Your assignment
Which lines of the records contain the word "ErrExpiredKey"? Copy each one.
*** Begin section ***
(* ===== verification/Signing.v ===== *)
(** * Signatures over canonical JSON ([security/signing/signing.go])

    Keys, the ring of trusted keys, canonical encoding, signing and verification.
    [crypto/ed25519] and [encoding/json] are parameters ([Ed25519], [JSONLib]); the
    one law asked of the signature scheme ([ed_sign_verifies]) is that the public
    half of a key pair accepts what the private half signs.  [normalize] is
    translated in full: a Go map is the list of its entries in the order a [range]
    happens to visit them.  Clock readings and random bytes are arguments.  The end of the file has keys and
    signatures as text. *)

From S2P Require Import Prelude GoStrings.
From stdpp Require Import sorting.
From Stdlib Require Import Ascii.

#[local] Open Scope Z_scope.

(** ** Data *)

Inductive sign_error :=
| ErrUnknownKey | ErrExpiredKey | ErrInvalidSig | ErrEmptyPayload | ErrDuplicateKeyID
| UnsupportedAlgorithm (alg : string) | InvalidKeyLength | JSONError.

Record Signature := mkSignature {
  sg_KeyID : string; sg_Algorithm : string; sg_Version : Z; sg_SignedAt : Time;
  sg_Sig : bytes }.

Record PublicKey := mkPublicKey {
  pk_ID : string; pk_Public : bytes; pk_CreatedAt : Time; pk_ExpiresAt : option Time;
  pk_Retired : bool }.

Record PrivateKey := mkPrivateKey {
  sk_ID : string; sk_Public : bytes; sk_Private : bytes; sk_CreatedAt : Time;
  sk_ExpiresAt : option Time }.

Definition AlgorithmEd25519 : string := "ed25519".

(** [ed25519.PublicKeySize] *)
Definition PublicKeySize : Z := 32.

(** [e != nil && t.After( *e )] *)
Definition past (t : Time) (e : option Time) : bool :=
  match e with Some u => After t u | None => false end.

Definition ValidAt (k : PublicKey) (t : Time) : bool :=
  if pk_Retired k then false else if past t (pk_ExpiresAt k) then false else true.

Definition PublicView (k : PrivateKey) : PublicKey :=
  mkPublicKey (sk_ID k) (sk_Public k) (sk_CreatedAt k) (sk_ExpiresAt k) false.

(** ** The ring of trusted keys *)

Abbreviation KeyRing := (gmap string PublicKey) (only parsing).

Definition NewKeyRing : KeyRing := ∅.

Fixpoint publicEqual (a b : bytes) : bool :=
  match a, b with
  | [], [] => true
  | x :: a, y :: b => bool_decide (x = y) && publicEqual a b
  | _, _ => false
  end.

Definition Ring_Add (k : PublicKey) (r : KeyRing) : KeyRing * option sign_error :=
  if bool_decide (Z.of_nat (length (pk_Public k)) ≠ PublicKeySize) then (r, Some InvalidKeyLength)
  else
    match r !! pk_ID k with
    | Some existing =>
      if negb (publicEqual (pk_Public existing) (pk_Public k)) then (r, Some ErrDuplicateKeyID)
      else (<[pk_ID k := k]> r, None)
    | None => (<[pk_ID k := k]> r, None)
    end.

Definition Ring_Retire (id : string) (r : KeyRing) : KeyRing :=
  match r !! id with
  | Some k => <[id := mkPublicKey (pk_ID k) (pk_Public k) (pk_CreatedAt k) (pk_ExpiresAt k) true]> r
  | None => r
  end.

Definition Ring_Remove (id : string) (r : KeyRing) : KeyRing := delete id r.

Definition Ring_Lookup (id : string) (r : KeyRing) : option PublicKey := r !! id.

Definition Ring_Len (r : KeyRing) : Z := Z.of_nat (size r).

Definition Ring_IDs (r : KeyRing) : list string := sort_strings (elements (dom r)).

(** ** JSON values and their normal form *)

(** What [json.Unmarshal] puts in an [any]; [Num] stands for [float64]. *)
Inductive any {Num : Type} :=
| ANull
| ABool (b : bool)
| ANum (x : Num)
| AString (s : string)
| AArray (l : list any)
| AObject (m : list (string * any)).
Arguments any : clear implicits.

(** [t[k]]: [nil] when the key is absent. *)
Fixpoint index {Num} (m : list (string * any Num)) (k : string) : any Num :=
  match m with
  | [] => ANull
  | (k', v) :: t => if bool_decide (k' = k) then v else index t k
  end.

(** [normalize] never fails: its error result is always [nil]. *)
Fixpoint normalize {Num} (v : any Num) : any Num :=
  match v with
  | AObject t =>
    let keys := sort_strings (map fst t) in
    let normalized := map (fun kv => (kv.1, normalize kv.2)) t in
    AObject ((fun k => (k, index normalized k)) <$> keys)
  | AArray t => AArray (map normalize t)
  | t => t
  end.

(** ** Normal forms *)

Section NormalForms.
Context {Num : Type}.
Implicit Types (v w : any Num) (m : list (string * any Num)).

(** Structural induction, the elements of arrays and objects included. *)
Lemma any_induction (P : any Num -> Prop) :
  P ANull -> (forall b, P (ABool b)) -> (forall x, P (ANum x)) -> (forall s, P (AString s)) ->
  (forall l, Forall P l -> P (AArray l)) ->
  (forall m, Forall (fun kv => P kv.2) m -> P (AObject m)) ->
  forall v, P v.
Proof.
  intros H1 H2 H3 H4 H5 H6. fix IH 1. intros [|b|x|s|l|m]; [done | done | done | done | |].
  - apply H5. induction l as [|a l IHl]; constructor; [apply IH | exact IHl].
  - apply H6. induction m as [|[k a] m IHm]; constructor; [apply IH | exact IHm].
Qed.

(** No object of the value has a key twice: the value is one of Go. *)
Fixpoint keys_once (v : any Num) : bool :=
  match v with
  | AObject m => bool_decide (NoDup m.*1) && forallb (fun kv => keys_once kv.2) m
  | AArray l => forallb keys_once l
  | _ => true
  end.

(** Equality of values of Go: maps are equal when they have the same keys with
    equal values. *)
Inductive same : any Num -> any Num -> Prop :=
| same_null : same ANull ANull
| same_bool b : same (ABool b) (ABool b)
| same_num x : same (ANum x) (ANum x)
| same_string s : same (AString s) (AString s)
| same_array l l' :
    length l = length l' ->
    (forall i a b, l !! i = Some a -> l' !! i = Some b -> same a b) ->
    same (AArray l) (AArray l')
| same_object m m' :
    (forall k, k ∈ m.*1 <-> k ∈ m'.*1) ->
    (forall k, k ∈ m.*1 -> same (index m k) (index m' k)) ->
    same (AObject m) (AObject m').

Lemma index_elem m k : k ∈ m.*1 -> exists v, (k, v) ∈ m /\ index m k = v.
Proof.
  induction m as [|[k' v] m IH]; cbn [fmap list_fmap index fst].
  { by intros ?%elem_of_nil. }
  case_bool_decide as Hk; [subst; intros _; exists v; split; [left | done] |].
  intros [->|Hin]%elem_of_cons; [done |]. destruct (IH Hin) as (w & Hw & Ew).
  exists w. split; [by right | done].
Qed.

Lemma index_normalize m k : k ∈ m.*1 ->
  index (map (fun kv => (kv.1, normalize kv.2)) m) k = normalize (index m k).
Proof.
  induction m as [|[k' v] m IH]; cbn [fmap list_fmap index fst map snd].
  { by intros ?%elem_of_nil. }
  case_bool_decide; [done |]. intros [->|Hin]%elem_of_cons; [done | auto].
Qed.

Lemma index_pairs (f : string -> any Num) l k : k ∈ l -> index ((fun k => (k, f k)) <$> l) k = f k.
Proof.
  induction l as [|k' l IH]; cbn [fmap list_fmap index]; [by intros ?%elem_of_nil |].
  case_bool_decide as Hk; [by subst | intros [->|Hin]%elem_of_cons; [done | auto]].
Qed.

Lemma fst_pairs (f : string -> any Num) l : ((fun k => (k, f k)) <$> l).*1 = l.
Proof. rewrite <- list_fmap_compose. apply list_fmap_id. Qed.

Lemma keys_once_index m k :
  k ∈ m.*1 -> keys_once (AObject m) = true -> keys_once (index m k) = true.
Proof.
  intros (v & Hin & ->)%index_elem [_ Hall]%andb_true_iff.
  rewrite forallb_forall in Hall. apply (Hall (k, v)). by apply list_elem_of_In.
Qed.

#[global] Instance same_refl : Reflexive same.
Proof.
  intros v. induction v as [| | | |l IH|m IH] using any_induction; try constructor; try done.
  - intros i a b Ha Hb. simplify_eq. by eapply Forall_lookup_1 in IH.
  - intros k (v & Hin & ->)%index_elem. rewrite Forall_forall in IH. by apply (IH (k, v)).
Qed.

#[global] Instance same_sym : Symmetric same.
Proof.
  induction 1; constructor; eauto.
  - intros k. by symmetry.
  - set_solver.
Qed.

#[global] Instance same_trans : Transitive same.
Proof.
  intros u v w H. revert w. induction H as [| | | |l l' Hl H IH|m m' Hk H IH]; intros w Hw;
    inversion Hw as [| | | |? ? Hl' Hw'|? ? Hk' Hw']; subst; constructor; try congruence.
  - intros i a b Ha Hb. destruct (lookup_lt_is_Some_2 l' i) as [c Hc].
    { rewrite <- Hl. by eapply lookup_lt_Some. }
    eapply IH; [exact Ha | exact Hc |]. by eapply Hw'.
  - set_solver.
  - intros k Hin. eapply IH; [done |]. apply Hw'. by apply Hk.
Qed.

Lemma same_normalize v : same v (normalize v).
Proof.
  induction v as [| | | |l IH|m IH] using any_induction; cbn [normalize]; try constructor.
  - by rewrite length_map.
  - intros i a b Ha Hb. rewrite (list_lookup_fmap normalize l), Ha in Hb. simplify_eq/=.
    by eapply Forall_lookup_1 in IH.
  - intros k. rewrite fst_pairs. by rewrite elem_of_sort.
  - intros k Hin. rewrite index_pairs by by apply elem_of_sort.
    rewrite index_normalize by done. destruct (index_elem m k Hin) as (v & Hv & ->).
    rewrite Forall_forall in IH. by apply (IH (k, v)).
Qed.

Lemma normalize_same v w :
  same v w -> keys_once v = true -> keys_once w = true -> normalize v = normalize w.
Proof.
  induction 1 as [| | | |l l' Hl H IH|m m' Hk H IH]; intros Hv Hw; try done; cbn [normalize].
  - f_equal. apply list_eq_same_length with (n := length l); [rewrite length_map; congruence .. |].
    intros i x y _ Hx Hy.
    rewrite (list_lookup_fmap normalize) in Hx, Hy.
    apply fmap_Some in Hx as (a & Ha & ->). apply fmap_Some in Hy as (b & Hb & ->).
    cbn [keys_once] in Hv, Hw. rewrite forallb_forall in Hv, Hw.
    apply (IH i); [done | done | apply Hv | apply Hw];
      apply list_elem_of_In; by eapply list_elem_of_lookup_2.
  - pose proof Hv as [Nv%bool_decide_eq_true _]%andb_true_iff.
    pose proof Hw as [Nw%bool_decide_eq_true _]%andb_true_iff.
    f_equal. rewrite (sort_perm (map fst m) (map fst m')) by (by apply NoDup_Permutation).
    apply list_fmap_ext. intros i k Hi%list_elem_of_lookup_2.
    assert (k ∈ m'.*1) as Hm' by exact (proj1 (elem_of_sort _ _) Hi).
    assert (k ∈ m.*1) as Hm by by apply Hk.
    f_equal. rewrite !index_normalize by done.
    apply IH; [done | by eapply keys_once_index ..].
Qed.

(** [CanonicalJSON]'s normal form is canonical: two JSON values that hold the
    same data have the same normal form whatever order their maps are visited in,
    values that differ have different ones, and normalising loses nothing. *)
Theorem normalize_canonical v w :
  keys_once v = true -> keys_once w = true ->
  (normalize v = normalize w <-> same v w) /\ same v (normalize v).
Proof.
  intros Hv Hw. split; [|apply same_normalize]. split.
  - intros E. rewrite (same_normalize v), (same_normalize w), E. reflexivity.
  - intros H. by apply normalize_same.
Qed.

End NormalForms.

(** ** Parameters *)

(** [encoding/json]: reading into an [any] and printing one. *)
Class JSONLib (Num : Type) := {
  json_Unmarshal : bytes -> option (any Num);
  json_Marshal : any Num -> option bytes }.

Class Ed25519 := {
  ed_pair : bytes -> bytes -> Prop;  (** public and private half of one key *)
  ed_Sign : bytes -> bytes -> bytes;
  ed_Verify : bytes -> bytes -> bytes -> bool;
  ed_sign_verifies pub priv m :
    ed_pair pub priv -> ed_Verify pub m (ed_Sign priv m) = true }.

(** ** Signing and verifying *)

Section Signing.
Context {Num : Type} {J : JSONLib Num} {ED : Ed25519}.

Definition canonicalizeJSON (raw : bytes) : sign_error + bytes :=
  match json_Unmarshal raw with
  | None => inl JSONError
  | Some v =>
    let norm := normalize v in
    match json_Marshal norm with None => inl JSONError | Some buf => inr buf end
  end.

(** [marshal] is [json.Marshal] at the type of the value. *)
Definition CanonicalJSON {V} (marshal : V -> option bytes) (v : V) : sign_error + bytes :=
  match marshal v with None => inl JSONError | Some raw => canonicalizeJSON raw end.

Definition HashPayload {V Hash} (Sum256 : bytes -> Hash) (marshal : V -> option bytes) (v : V)
  : sign_error + Hash :=
  match CanonicalJSON marshal v with inl e => inl e | inr b => inr (Sum256 b) end.

Definition SignBytes (now : Time) (key : PrivateKey) (payload : bytes) : sign_error + Signature :=
  if bool_decide (payload = []) then inl ErrEmptyPayload
  else if past now (sk_ExpiresAt key) then inl ErrExpiredKey
  else inr (mkSignature (sk_ID key) AlgorithmEd25519 1 now (ed_Sign (sk_Private key) payload)).

Definition SignCanonical {V} (marshal : V -> option bytes) (now : Time) (key : PrivateKey) (v : V)
  : sign_error + (Signature * bytes) :=
  match CanonicalJSON marshal v with
  | inl e => inl e
  | inr payload =>
    match SignBytes now key payload with inl e => inl e | inr sig => inr (sig, payload) end
  end.

Definition VerifyBytes (now : Time) (keys : option KeyRing) (payload : bytes) (sig : Signature)
  : option sign_error :=
  match keys with
  | None => Some ErrUnknownKey
  | Some keys =>
    if bool_decide (payload = []) then Some ErrEmptyPayload
    else if negb (bool_decide (sg_Algorithm sig = "")) &&
            negb (bool_decide (sg_Algorithm sig = AlgorithmEd25519))
    then Some (UnsupportedAlgorithm (sg_Algorithm sig))
    else
      match Ring_Lookup (sg_KeyID sig) keys with
      | None => Some ErrUnknownKey
      | Some pk =>
        let at_ := if IsZero (sg_SignedAt sig) then now else sg_SignedAt sig in
        if negb (ValidAt pk at_) then Some ErrExpiredKey
        else if negb (ed_Verify (pk_Public pk) payload (sg_Sig sig)) then Some ErrInvalidSig
        else None
      end
  end.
*** End section ***
Problem solution
| ErrUnknownKey | ErrExpiredKey | ErrInvalidSig | ErrEmptyPayload | ErrDuplicateKeyID
  else if past now (sk_ExpiresAt key) then inl ErrExpiredKey
        if negb (ValidAt pk at_) then Some ErrExpiredKey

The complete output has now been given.